(Saved entries)
···

(* ===== verification/Js.v ===== *)
(** * The parts of the JavaScript language and library the services rely on

    Strings are sequences of UTF-16 code units below 256 (Latin-1), integers of
    the [number] type are [Z], a [Date] is its time value in milliseconds. *)

From S2P Require Import Prelude.

(** ** Truthiness and defaults *)

(** [s || d] on a value that may be absent or empty. *)
Definition truthy_str (o : option string) : bool :=
  match o with Some s => negb (String.eqb s "") | None => false end.

Definition str_or (o : option string) (d : string) : string :=
  match o with Some s => if String.eqb s "" then d else s | None => d end.

(** [a || b] where both sides may be absent. *)
Definition opt_str_or (a b : option string) : option string :=
  if truthy_str a then a else b.

(** [n || d]: 0 is falsy too. *)
Definition num_or (o : option Z) (d : Z) : Z :=
  match o with Some n => if (n =? 0)%Z then d else n | None => d end.

(** [`${process.env.X}`.toLowerCase() === 'true'] is the test on an absent
    variable too: the template literal turns [undefined] into a string. *)
Definition template_str (o : option string) : string :=
  match o with Some s => s | None => "undefined" end.

(** ** Strings *)

Module Str.
Definition code (c : ascii) : N := N_of_ascii c.

(** WhiteSpace and LineTerminator code points below 256. *)
Definition is_space (c : ascii) : bool :=
  let n := code c in
  ((9 <=? n) && (n <=? 13))%N || (n =? 32)%N || (n =? 160)%N.

Definition lower (c : ascii) : ascii :=
  let n := code c in
  if (((65 <=? n) && (n <=? 90)) || ((192 <=? n) && (n <=? 222) && negb (n =? 215)))%N
  then ascii_of_N (n + 32) else c.

Fixpoint toLowerCase (s : string) : string :=
  match s with
  | EmptyString => EmptyString
  | String c s' => String (lower c) (toLowerCase s')
  end.

Fixpoint trim_start (s : string) : string :=
  match s with
  | EmptyString => EmptyString
  | String c s' => if is_space c then trim_start s' else s
  end.

(** Drops the longest suffix whose characters satisfy [p]. *)
Fixpoint drop_end (p : ascii -> bool) (s : string) : string :=
  match s with
  | EmptyString => EmptyString
  | String c s' =>
      match drop_end p s' with
      | EmptyString => if p c then EmptyString else String c EmptyString
      | r => String c r
      end
  end.

Definition trim (s : string) : string := drop_end is_space (trim_start s).

(** [s.split(c)] for a one-character separator. *)
Fixpoint split (sep : ascii) (s : string) : list string :=
  match s with
  | EmptyString => [""]
  | String c s' =>
      if Ascii.eqb c sep then "" :: split sep s'
      else match split sep s' with
           | [] => [String c ""]
           | w :: ws => String c w :: ws
           end
  end.

(** [ws.join(c)] *)
Fixpoint join (sep : ascii) (ws : list string) : string :=
  match ws with
  | [] => ""
  | [w] => w
  | w :: ws' => w +:+ String sep (join sep ws')
  end.

Fixpoint startsWith (p s : string) : bool :=
  match p, s with
  | EmptyString, _ => true
  | String a p', String b s' => Ascii.eqb a b && startsWith p' s'
  | _, _ => false
  end.

Fixpoint contains (p s : string) : bool :=
  startsWith p s || match s with EmptyString => false | String _ s' => contains p s' end.

Definition len (s : string) : nat := String.length s.

(** ** Laws *)

Lemma join_split sep s : join sep (split sep s) = s.
Proof.
  induction s as [|c s IH]; [done|]. simpl.
  destruct (Ascii.eqb_spec c sep) as [->|Hne].
  - destruct (split sep s) as [|w ws] eqn:E; [by destruct s; simpl in *; repeat case_match|].
    simpl in *. by rewrite IH.
  - destruct (split sep s) as [|w ws] eqn:E; [by destruct s; simpl in *; repeat case_match|].
    simpl in *. destruct ws; simpl in *; by rewrite <- IH.
Qed.

Lemma split_nonempty sep s : split sep s <> [].
Proof. destruct s as [|c s]; simpl; [done|]. destruct (Ascii.eqb c sep); [done|]. by destruct (split sep s). Qed.

Lemma split_app_sep sep a b : split sep (a +:+ String sep b) = (split sep a ++ split sep b)%list.
Proof.
  induction a as [|c a IH]; simpl; [by rewrite Ascii.eqb_refl|].
  destruct (Ascii.eqb c sep); [by rewrite IH|]. rewrite IH.
  destruct (split sep a) as [|w ws] eqn:E; [by apply split_nonempty in E | done].
Qed.

Lemma split_no_sep c s : contains (String c "") s = false -> split c s = [s].
Proof.
  induction s as [|d s IH]; [done|]. cbn [contains startsWith split]. intros H.
  apply orb_false_iff in H as [H1 H2]. rewrite andb_true_r in H1. rewrite Ascii.eqb_sym, H1, IH by done. done.
Qed.

(** Fields without the separator come back from their joined text. *)
Lemma split_join c l : l <> [] -> Forall (fun s => contains (String c "") s = false) l -> split c (join c l) = l.
Proof.
  induction l as [|s l IH]; [done|]. intros _ [Hs Hl]%Forall_cons. destruct l as [|s' l]; [by apply split_no_sep|].
  change (join c (s :: s' :: l)) with (s +:+ String c (join c (s' :: l))).
  rewrite split_app_sep, IH, split_no_sep by done. done.
Qed.

Lemma lower_idem c : lower (lower c) = lower c.
Proof. by destruct c as [[] [] [] [] [] [] [] []]. Qed.

Lemma toLowerCase_idem s : toLowerCase (toLowerCase s) = toLowerCase s.
Proof. induction s as [|c s IH]; simpl; [done|]. by rewrite lower_idem, IH. Qed.

Lemma toLowerCase_length s : String.length (toLowerCase s) = String.length s.
Proof. induction s; simpl; congruence. Qed.

Lemma toLowerCase_empty s : toLowerCase s = "" <-> s = "".
Proof. destruct s; simpl; naive_solver. Qed.

Lemma startsWith_spec p s : startsWith p s = true <-> exists r, s = p +:+ r.
Proof.
  revert s. induction p as [|a p IH]; intros [|b s]; simpl; [by split; [intros _; eexists | ]..| |].
  { split; [done | by intros [r ?]]. }
  rewrite andb_true_iff, Ascii.eqb_eq, IH. split.
  - intros [-> [r ->]]. by exists r.
  - intros [r [= -> ->]]. eauto.
Qed.

(** [drop_end] returns a prefix whose last character fails [p]. *)
Lemma drop_end_prefix p s : exists t, s = drop_end p s +:+ t.
Proof.
  induction s as [|c s [t IH]]; [by exists ""|]. simpl.
  destruct (drop_end p s) as [|d r] eqn:E; simpl in *.
  - destruct (p c); [by exists (String c s) | by exists s].
  - exists t. by rewrite IH at 1.
Qed.

Lemma drop_end_idem p s : drop_end p (drop_end p s) = drop_end p s.
Proof.
  induction s as [|c s IH]; [done|]. simpl.
  destruct (drop_end p s) as [|d r] eqn:E; simpl in *.
  - destruct (p c) eqn:Hc; simpl; [done | by rewrite Hc].
  - by rewrite IH.
Qed.

Lemma trim_start_drop_end s : trim_start s = s -> trim_start (drop_end is_space s) = drop_end is_space s.
Proof.
  destruct s as [|c s]; [done|]. simpl. destruct (is_space c) eqn:Hc.
  - intros H. exfalso. assert (Hlen : String.length (trim_start s) <= String.length s).
    { clear. induction s as [|d s IH]; simpl; [done|]. case_match; simpl; lia. }
    rewrite H in Hlen. simpl in Hlen. lia.
  - intros _. destruct (drop_end is_space s); simpl; by rewrite Hc.
Qed.

Lemma trim_start_idem s : trim_start (trim_start s) = trim_start s.
Proof. induction s as [|c s IH]; [done|]. simpl. case_match eqn:E; [done|]. simpl. by rewrite E. Qed.

Lemma trim_idem s : trim (trim s) = trim s.
Proof.
  unfold trim. rewrite trim_start_drop_end by apply trim_start_idem. apply drop_end_idem.
Qed.
End Str.

#[export] Hint Rewrite Str.toLowerCase_idem Str.trim_idem Str.join_split : platform.

(** ** Numbers *)

Module Num.
Definition MAX_SAFE_INTEGER : Z := 9007199254740991.

Definition isSafeInteger (n : Z) : bool := (Z.abs n <=? MAX_SAFE_INTEGER)%Z.

Definition digit (c : ascii) : option Z :=
  let n := Z.of_N (N_of_ascii c) in
  if ((48 <=? n) && (n <=? 57))%Z then Some (n - 48)%Z else None.

Fixpoint digits_acc (acc : Z) (s : string) : option Z :=
  match s with
  | EmptyString => Some acc
  | String c s' =>
      match digit c with
      | Some d => digits_acc (10 * acc + d) s'
      | None => None
      end
  end.

(** [/^[1-9]\d*$/.test(raw)] together with [Number(raw)]: the value of a
    decimal literal without sign or leading zero.  [Number] rounds above
    [MAX_SAFE_INTEGER], where every caller rejects the value anyway. *)
Definition positive_literal (s : string) : option Z :=
  match s with
  | EmptyString => None
  | String c s' =>
      match digit c with
      | Some d => if (d =? 0)%Z then None else digits_acc d s'
      | None => None
      end
  end.

(** [Number(s)] of a numeric literal whose value is an integer: surrounding white
    space is dropped and the empty string is 0.  [None] is NaN, an infinity or a value
    that is not an integer; only decimal literals are read. *)
Fixpoint take_digits (acc : Z) (count : nat) (s : string) : Z * nat * string :=
  match s with
  | String c s' =>
      match digit c with
      | Some d => take_digits (10 * acc + d) (S count) s'
      | None => (acc, count, s)
      end
  | EmptyString => (acc, count, s)
  end.

Definition scaled (mantissa : Z) (exponent : Z) : option Z :=
  if (mantissa =? 0)%Z then Some 0%Z
  else if (0 <=? exponent)%Z then if (exponent <=? 400)%Z then Some (mantissa * 10 ^ exponent)%Z else None
  else if (mantissa mod 10 ^ (- exponent) =? 0)%Z then Some (mantissa / 10 ^ (- exponent))%Z else None.

Definition read_sign (s : string) : Z * string :=
  match s with
  | String "-" s' => ((-1)%Z, s')
  | String "+" s' => (1%Z, s')
  | _ => (1%Z, s)
  end.

Definition Number (s : string) : option Z :=
  let s := Str.trim s in
  if String.eqb s "" then Some 0%Z else
  let '(sign, s) := read_sign s in
  let '(int, n, s) := take_digits 0 0 s in
  let '(mantissa, m, s) := match s with String "." s' => take_digits int 0 s' | _ => (int, O, s) end in
  if Nat.eqb (n + m) 0 then None else
  let fraction := Z.of_nat m in
  match s with
  | EmptyString => scaled (sign * mantissa) (- fraction)
  | String c s' =>
      if Ascii.eqb (Str.lower c) "e" then
        let '(esign, s') := read_sign s' in
        let '(e, k, s') := take_digits 0 0 s' in
        if Nat.eqb k 0 || negb (String.eqb s' "") then None else scaled (sign * mantissa) (esign * e - fraction)
      else None
  end.

Lemma digit_range c d : digit c = Some d -> (0 <= d <= 9)%Z.
Proof. unfold digit. intros H. case_match eqn:E; simplify_eq. lia. Qed.

Lemma digits_acc_ge acc s n : (0 <= acc)%Z -> digits_acc acc s = Some n -> (acc <= n)%Z.
Proof.
  revert acc. induction s as [|c s IH]; intros acc Hacc H; simpl in H; [naive_solver lia|].
  destruct (digit c) as [d|] eqn:Hd; [|done]. apply digit_range in Hd.
  apply IH in H; lia.
Qed.

Lemma positive_literal_pos s n : positive_literal s = Some n -> (0 < n)%Z.
Proof.
  destruct s as [|c s]; [done|]. simpl. destruct (digit c) as [d|] eqn:Hd; [|done].
  apply digit_range in Hd. case_match eqn:E; [done|].
  intros H. apply digits_acc_ge in H; lia.
Qed.
End Num.

(** ** Dates

    The proleptic Gregorian calendar on days since 1970-01-01, as [Date] has it. *)

Module Date.
Open Scope Z_scope.

Definition ms_per_hour : Z := 3600000.
Definition ms_per_day : Z := 86400000.

(** Year, month (1..12) and day of a day number. *)
Definition civil_of_days (days : Z) : Z * Z * Z :=
  let z := days + 719468 in
  let era := z / 146097 in
  let doe := z - era * 146097 in
  let yoe := (doe - doe / 1460 + doe / 36524 - doe / 146096) / 365 in
  let doy := doe - (365 * yoe + yoe / 4 - yoe / 100) in
  let mp := (5 * doy + 2) / 153 in
  let d := doy - (153 * mp + 2) / 5 + 1 in
  let m := if mp <? 10 then mp + 3 else mp - 9 in
  ((if m <=? 2 then yoe + era * 400 + 1 else yoe + era * 400), m, d).

Definition days_of_civil (y m d : Z) : Z :=
  let y' := if m <=? 2 then y - 1 else y in
  let era := y' / 400 in
  let yoe := y' - era * 400 in
  let doy := (153 * (if m <=? 2 then m + 9 else m - 3) + 2) / 5 + d - 1 in
  let doe := yoe * 365 + yoe / 4 - yoe / 100 + doy in
  era * 146097 + doe - 719468.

···

● **WHAT YOU HAVE TO DO**
Go to the line with "let '(e, k, s')" in the entries above and repeat every line from there through the line with "let mp := (5 * doy + 2) / 153 in", exactly and with no other text.

● **EXERCISE ANSWER**
        let '(e, k, s') := take_digits 0 0 s' in
        if Nat.eqb k 0 || negb (String.eqb s' "") then None else scaled (sign * mantissa) (esign * e - fraction)
      else None
  end.

Lemma digit_range c d : digit c = Some d -> (0 <= d <= 9)%Z.
Proof. unfold digit. intros H. case_match eqn:E; simplify_eq. lia. Qed.

Lemma digits_acc_ge acc s n : (0 <= acc)%Z -> digits_acc acc s = Some n -> (acc <= n)%Z.
Proof.
  revert acc. induction s as [|c s IH]; intros acc Hacc H; simpl in H; [naive_solver lia|].
  destruct (digit c) as [d|] eqn:Hd; [|done]. apply digit_range in Hd.
  apply IH in H; lia.
Qed.

Lemma positive_literal_pos s n : positive_literal s = Some n -> (0 < n)%Z.
Proof.
  destruct s as [|c s]; [done|]. simpl. destruct (digit c) as [d|] eqn:Hd; [|done].
  apply digit_range in Hd. case_match eqn:E; [done|].
  intros H. apply digits_acc_ge in H; lia.
Qed.
End Num.

(** ** Dates

    The proleptic Gregorian calendar on days since 1970-01-01, as [Date] has it. *)

Module Date.
Open Scope Z_scope.

Definition ms_per_hour : Z := 3600000.
Definition ms_per_day : Z := 86400000.

(** Year, month (1..12) and day of a day number. *)
Definition civil_of_days (days : Z) : Z * Z * Z :=
  let z := days + 719468 in
  let era := z / 146097 in
  let doe := z - era * 146097 in
  let yoe := (doe - doe / 1460 + doe / 36524 - doe / 146096) / 365 in
  let doy := doe - (365 * yoe + yoe / 4 - yoe / 100) in
  let mp := (5 * doy + 2) / 153 in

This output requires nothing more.